Le centre de formation Don Bosco de Tambacounda existe officiellement depuis 1987. Il compte deux filières de formation: l’électricité et la mécanique automobile. Le centre abritait aussi un atelier de construction métallique, qui est fermé depuis quatre ans. Nous avons maintenant deux filières. Nous délivrons un brevet d’études professionnelles (BEP) et un certificat d’aptitude professionnelle (CAP). L’année 2022 a vu sortir la dernière promotion de ce que l’on peut désormais considérer comme un ancien système, à savoir la programmation par objectif. Depuis 2012-2013, le ministère de la Formation professionnelle s’est orienté vers l’APC, l’approche par les compétences. Elle n’aboutit pas à un examen, mais à une certification de compétences professionnelles. C’est la tendance actuelle, qui consiste à faire de la formation professionnelle un dispositif de développement des compétences professionnelles, le but étant d’arriver à l’insertion professionnelle du bénéficiaire. Pour ce faire, il faut connaître les compétences demandées par le marché du travail et, en fonction des métiers reconnus, élaborer des référentiels de formation et de certification. Nous sommes déjà entrés de plain-pied dans l’approche par les compétences. Cette année, nous avons la première promotion, qui va passer la certification pour les diplômes du CAP et du BEP. Nous dépendons de l’Office national de l’enseignement catholique. Nous avons débuté nos formations avec le site de l’actuelle maison des œuvres,  avec de petits ateliers informels de menuiserie et de soudure.  Par la suite, nous avons eu l’autorisation d’ouvrir un centre, sous couvert de l’Office national de l’enseignement catholique, puisque nous sommes dans l’enseignement privé catholique. C’est en 2000 que nous avons obtenu la reconnaissance juridique. Puis en 2016, notre établissement est un centre d’examen pour le CAP industrie, qui reçoit les candidats de Kédougou (sud-est) et de Kidira (est). C’est grâce à un projet de l’Agence espagnole pour la coopération internationale au développement que nous avons pu construire et équiper nos salles de classe et nos ateliers.
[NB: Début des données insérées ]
(** ** tmdbService: statistics *)

(** [s.split('T')[0]] *)
Fixpoint beforeT (s : string) : string :=
  match s with
  | EmptyString => EmptyString
  | String c rest =>
      if Ascii.eqb c "T" then EmptyString else String c (beforeT rest)
  end.

(** [counts[key] = (counts[key] || 0) + 1] *)
Definition increment (key : string) (counts : gmap string nat) : gmap string nat :=
  <[key := default 0 (counts !! key) + 1]> counts.

Record WatchCounts := {
  byDay : gmap string nat;
  byMonth : gmap string nat;
  byYear : gmap string nat;
}.

Section Stats.
Context `{Runtime}.

(** [updateWatchCounts]; [None] is the RangeError that [toISOString] throws
    on an invalid date. *)
Definition updateWatchCounts (item : MediaItem.t) (c : WatchCounts)
  : option WatchCounts :=
  match Date_getTime (MediaItem.watchedDate item) with
  | None => None
  | Some date =>
      let day := beforeT (toISOString date) in
      let month := String.substring 0 7 day in
      let year := String.substring 0 4 day in
      Some {| byDay := increment day (byDay c);
              byMonth := increment month (byMonth c);
              byYear := increment year (byYear c) |}
  end.
(** * A validated repository over DynamoDB and its condition-expression compiler

    Shallow embedding of [src/lib/expressions.ts] and [src/lib/repository.ts].

    - [Expressions]: the pure compiler from a record of attribute
      expressions to a condition string and its [ExpressionAttributeValues].
    - [Repository]: the schema-bound wrapper around the document client,
      written in a state-and-exception monad over the external world
      (the table store and whatever state the schema's default generators
      draw from). *)

From Stdlib Require Import Ascii String.
From stdpp Require Import gmap strings list fin_maps pretty.

Open Scope string_scope.
Open Scope list_scope.

(** ** src/lib/expressions.ts *)

Module Expressions.

Section Expressions.

(** [number] payloads are carried through the compiler and never inspected,
    so the JavaScript number type stays abstract. *)
Context {number : Type}.

(** [type Value = string | number | boolean] *)
Inductive Value : Type :=
| VString (s : string)
| VNumber (n : number)
| VBoolean (b : bool).

(** What an index into an array, and hence a bound parameter, can hold:
    indexing past the end of a JavaScript array gives [undefined]. *)
Inductive JsValue : Type :=
| undefined
| val (v : Value).

#[export] Instance Value_eq_dec `{EqDecision number} : EqDecision Value.
Proof. solve_decision. Defined.

#[export] Instance JsValue_eq_dec `{EqDecision number} : EqDecision JsValue.
Proof. solve_decision. Defined.

(** [type Expression = Value | [Operator, Value] | ["between", Value, Value]].

    The array forms are one constructor: the head is the operator tag, a
    string, and [rest] holds the elements from index 1 on.  TypeScript
    erases the tuple types, so neither the tag nor the length is checked
    when the compiler runs; both are left free here. *)
Inductive Expression : Type :=
| EValue (v : Value)
| EArray (operator : string) (rest : list Value).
Combien d’apprenants compte le centre Don Bosco ?

Dans ce centre, nous avons actuellement 199 apprenants répartis entre la mécanique et l’électricité, dont 12 filles. Ce que nous constatons en regardant le tableau de l’effectif de la troisième année, c’est qu’il y a une augmentation progressive de la demande de formation professionnelle. Par exemple, en électricité, en troisième année, nous avons 39 élèves. Mais en première année, il y en a 87. Pour la mécanique, nous avons 19 élèves en troisième année et 27 en première année, par exemple.

Quels sont les critères d’admission à ce centre ?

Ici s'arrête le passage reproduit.